• _WHAT THE TASK REQUIRES_: In the records below, begin at the line containing "- rewrite (decision_map_perm" and end at the line containing "decisions_ok d' /\"; quote every line in that span exactly, including both boundary lines, and no others.

[[ GIVEN INFORMATION open ]]

Lemma replace_entry_ok d (i : nat) e e' b :
  decisions_ok d -> entries d !! i = Some e -> stored_ok e' ->
  dec_key e' = dec_key e \/ dec_key e' ∉ map dec_key (entries d) ->
  decisions_ok (set_entries d (<[i := e']> (entries d)) b) /\
  decision_map (<[i := e']> (entries d))
    = <[dec_key e' := decision_val e']> (delete (dec_key e) (decision_map (entries d))).
Proof.
  intros Hd Hi He' Hk. destruct (list_middle _ _ _ Hi) as (rest & Hp & Hp'). specialize (Hp' e').
  pose proof (do_keys d Hd) as Hn. rewrite Hp in Hn. pose proof (do_stored d Hd) as Hs.
  rewrite Hp in Hs. inversion Hs as [|? ? _ Hs']; subst.
  assert (Hnr : dec_key e' ∉ map dec_key rest).
  { cbn [map] in Hn. destruct Hk as [->|Hk]; [by apply NoDup_cons in Hn as [? _]|].
    intros Hin. apply Hk. rewrite Hp. cbn [map]. by right. }
  assert (Hn' : NoDup (map dec_key (e' :: rest))).
  { cbn [map] in *. apply NoDup_cons in Hn as [_ ?]. by apply NoDup_cons. }
  assert (Hmap : decision_map (entries d) = decision_map (e :: rest)).
  { apply decision_map_perm; [apply Hd|done]. }
  split.
  - apply decisions_ok_entries; [done| | |].
    + unfold zlen. rewrite length_insert. apply Hd.
    + by rewrite Hp'.
    + rewrite Hp'. by constructor.
  - rewrite (decision_map_perm _ (e' :: rest)) by (done || by rewrite Hp').
    by rewrite decision_map_cons, Hmap, <- decision_map_delete.
Qed.

Lemma store_decision_ok grow d h fp family step v d' :
  decisions_ok d -> fp <> NETFP_UNKNOWN -> zlen h < STRATEGY_DOMAIN_MAX -> step <> DIRECT ->
  store_decision grow d h fp family step v = Some d' ->
  decisions_ok d' /\ cooldown d' = cooldown d /\ bad_marks d' = bad_marks d /\
  stored grow (host_key h fp family) (step, v) (decision_map (entries d)) (decision_map (entries d')).
Proof.
  intros Hd Hfp Hh Hst. unfold store_decision. pose proof (decision_find_spec d h fp family) as Hf.
  pose proof (do_keys d Hd) as Hn. pose proof (do_stored d Hd) as Hs. pose proof (do_count d Hd) as Hc.
  set (e' := mk_decision h fp family step v 0).
  assert (He' : stored_ok e') by done.
  destruct (decision_find d h fp family) as [i|].
  - destruct Hf as (e & Hi & Hk). rewrite Hi. cbn [mbind option_bind]. intros [= <-].
    assert (He : e ∈ entries d) by (by eapply list_elem_of_lookup_2).
    destruct (replace_entry_ok d i e (mk_decision (dec_host e) (dec_fingerprint e) (dec_family e)
      step v (dec_quic_blocked_at e)) (dirty d)) as [H1 H2]; [done|done| |by left|].
    { rewrite Forall_forall in Hs. destruct (Hs e He) as (? & _ & ?). done. }
    refine (conj H1 (conj eq_refl (conj eq_refl _))). cbn [entries set_entries].
    change (dec_key (mk_decision _ _ _ _ _ _)) with (dec_key e) in H2.
    rewrite H2, insert_delete_eq, Hk. apply stored_update. exists (decision_val e).
    rewrite <- Hk. by apply decision_map_Some.
  - pose proof (new_slot_spec grow d Hc) as Hns. destruct (new_slot grow d) as [[i d0]|]; [|done].
    intros [= <-]. destruct Hns as (Hcd & Hmk & [(c & -> & -> & Hroom & Hcap)|(-> & Hfull & e & Hi & Hold)]).
    + cbn [entries set_entries set_cap cooldown bad_marks dirty].
      assert (E : <[length (entries d) := e']> (entries d ++ [zero_decision]) = entries d ++ [e']).
      { rewrite insert_app_r_alt by lia. by rewrite Nat.sub_diag. }
      fold e'. rewrite E. assert (Hp : entries d ++ [e'] ≡ₚ e' :: entries d)
        by (rewrite Permutation_app_comm; done).
      assert (Hn' : NoDup (map dec_key (e' :: entries d))) by (cbn [map]; by apply NoDup_cons).
      refine (conj _ (conj eq_refl (conj eq_refl _))).
      * destruct Hd as [? Hcapd ? ? ? ? ? ?]. specialize (Hcap Hcapd). split; try done.
        -- cbn [entries cap set_entries set_cap]. rewrite zlen_app, zlen_cons. change (zlen (@nil tp_decision)) with 0. lia.
        -- cbn [entries set_entries]. by rewrite Hp.
        -- cbn [entries set_entries]. rewrite Hp. by constructor.
      * rewrite (decision_map_perm (entries d ++ [e']) (e' :: entries d)) by (done || by rewrite Hp).
        apply stored_insert; [by apply decision_map_None|].
        rewrite decision_map_size by done. specialize (Hcap (do_cap d Hd)). lia.
    + fold e'. destruct (replace_entry_ok d i e e' (dirty d)) as [H1 H2]; [done|done|done|by right|].
      refine (conj H1 (conj eq_refl (conj eq_refl _))). cbn [entries set_entries].
      rewrite H2. apply (stored_evict _ _ _ _ _ (decision_val e)).
      * by apply decision_map_None.
      * apply decision_map_Some; [done|]. by eapply list_elem_of_lookup_2.
      * intros k'' v'' (x & Hx & -> & ->)%decision_map_inv. by apply Hold.
      * destruct Hfull as [?|?]; [by left|right]. rewrite decision_map_size by done.
        pose proof (do_cap d Hd). lia.
Qed.

(** Clearing a host's cooldown touches nothing else. *)
Lemma clear_cooldown_ok d h :
  decisions_ok d ->
  decisions_ok (clear_cooldown d h) /\ entries (clear_cooldown d h) = entries d /\
  bad_marks (clear_cooldown d h) = bad_marks d /\
  forall x t, tp_in_cooldown (clear_cooldown d h) x t
              = if ieq h x then false else tp_in_cooldown d x t.
Proof.
  intros Hd. unfold clear_cooldown. rewrite cooldown_find_slot. unfold slot_idx.
  destruct (find_idx _ (cooldown d)) as [i|] eqn:E.
  - apply find_idx_Some in E as (c & Hc & Hk & _). apply bool_decide_eq_true in Hk.
    set (f := fun c => mk_cooldown [] (cd_until c)).
    assert (Hl : forall j b, alter f i (cooldown d) !! j = Some b ->
              (j = i /\ cd_key b = None) \/ (j <> i /\ cooldown d !! j = Some b)).
    { intros j b Hj. destruct (decide (i = j)) as [<-|Hne].
      - left. rewrite list_lookup_alter_eq, Hc in Hj. cbn in Hj. by injection Hj as <-.
      - right. rewrite list_lookup_alter_ne in Hj by done. done. }
    assert (Hu : slots_unique cd_key (alter f i (cooldown d))).
    { intros j1 j2 b1 b2 k H1 H2 K1 K2.
      destruct (Hl _ _ H1) as [[-> ?]|[N1 L1]], (Hl _ _ H2) as [[-> ?]|[N2 L2]]; try congruence.
      by eapply (do_cd d Hd). }
    split; [|split; [done|split; [done|]]].
    + destruct Hd as [? ? ? ? Hcd ? ? ?]. split; try done. cbn [cooldown set_cooldown].
      by rewrite length_alter.
    + intros x t. rewrite !tp_in_cooldown_live. cbn [cooldown set_cooldown].
      apply eq_iff_eq_true. rewrite slot_live_true by done.
      destruct (ieq h x) eqn:Ex.
      * apply ieq_true in Ex. split; [|done]. intros (b & Hb & Hkb & _).
        apply list_elem_of_lookup in Hb as [j Hj]. destruct (Hl _ _ Hj) as [[_ ?]|[N L]]; [congruence|].
        destruct N. rewrite <- Ex in Hkb. by eapply (do_cd d Hd).
      * apply ieq_false in Ex. rewrite slot_live_true by apply Hd.
        split; intros (b & Hb & Hkb & Ht); exists b; (split; [|done]);
          apply list_elem_of_lookup in Hb as [j Hj]; apply list_elem_of_lookup; exists j.
        -- destruct (Hl _ _ Hj) as [[_ ?]|[N L]]; [congruence|done].
        -- rewrite list_lookup_alter_ne; [done|]. intros <-. congruence.
  - rewrite find_idx_None in E. split; [done|]. split; [done|]. split; [done|].
    intros x t. destruct (ieq h x) eqn:Ex; [|done]. apply ieq_true in Ex.
    rewrite tp_in_cooldown_live. apply not_true_iff_false.
    rewrite slot_live_true by apply Hd. intros (b & Hb & Hkb & _).
    apply list_elem_of_lookup in Hb as [j Hj]. specialize (E j b Hj).
    apply bool_decide_eq_false in E. congruence.
Qed.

[[ GIVEN INFORMATION closed ]]

• _ANSWER SPACE_:
  - rewrite (decision_map_perm _ (e' :: rest)) by (done || by rewrite Hp').
    by rewrite decision_map_cons, Hmap, <- decision_map_delete.
Qed.

Lemma store_decision_ok grow d h fp family step v d' :
  decisions_ok d -> fp <> NETFP_UNKNOWN -> zlen h < STRATEGY_DOMAIN_MAX -> step <> DIRECT ->
  store_decision grow d h fp family step v = Some d' ->
  decisions_ok d' /\ cooldown d' = cooldown d /\ bad_marks d' = bad_marks d /\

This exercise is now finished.